Increased chromosomal instability in peripheral lymphocytes and risk of human gliomas.

Abstract

Brain tumors exhibit considerable chromosome instability (CIN), suggesting that genetic susceptibility may contribute to brain tumorigenesis. To test this hypothesis, in this pilot study, we examined for CIN in short-term lymphocyte cultures from 25 adult glioma patients and 28 age-, sex- and ethnicity-matched healthy controls (all Caucasian). We evaluated CIN by a multicolor fluorescence in situ hybridization assay using two probes: a classic satellite probe for a large heterochromatin breakage-prone region of chromosome 1 and an alpha satellite probe for a smaller region adjacent to the heterochromatin probe. Our results showed a significant increase in the mean number of spontaneous breaks per 1000 cells in glioma patients (mean ± SD, 2.4 ± 0.8) compared with controls (1.4 ± 0.9; P < 0.001).
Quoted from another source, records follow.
(** ** What no operation does *)

(** X12.  Nothing is ever deleted.  Through any sequence of [set],
    [update] and read operations (raising or not), through [reset] and
    through a construction, every container that existed stays a container
    of its kind; a mapping keeps every key it had and a sequence is never
    shorter than it was. *)
Theorem no_operation_deletes (limit : nat) (ops : list op) (self : nat)
    (data : option data_arg) (defaults : option val) (root : option nat)
    (path : option key) (st : state) :
  heap_le (heap st) (heap (snd (run_ops limit ops st)))
  ∧ heap_le (heap st) (heap (snd (reset limit self st)))
  ∧ heap_le (heap st)
      (heap (snd (__init__ limit data defaults root path st))).
Proof.
  split; [apply grows_run_ops|]. split; [apply grows_reset|apply grows_init].
Qed.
By using the median number of breaks per 1000 cells in the controls as the cutoff value, we observed a crude odds ratio (OR) of 8.5 [95% confidence interval (CI) = 2.05–34.9, P < 0.001] for spontaneous breaks and brain tumor risk. After adjustment for age, sex and smoking status, the adjusted OR was 15.3 (95% CI, 2.71–87.8). A significant increase in cells with chromosome 1 aneuploidy (in the form of hyperdiploidy) (P < 0.001) was also observed in the glioma cases, with an adjusted OR of 6.6 (95% CI = 1.5–30, P < 0.05). These findings suggest that CIN can be detected in the peripheral blood lymphocytes of brain tumor patients and may be a marker for identifying individuals at risk.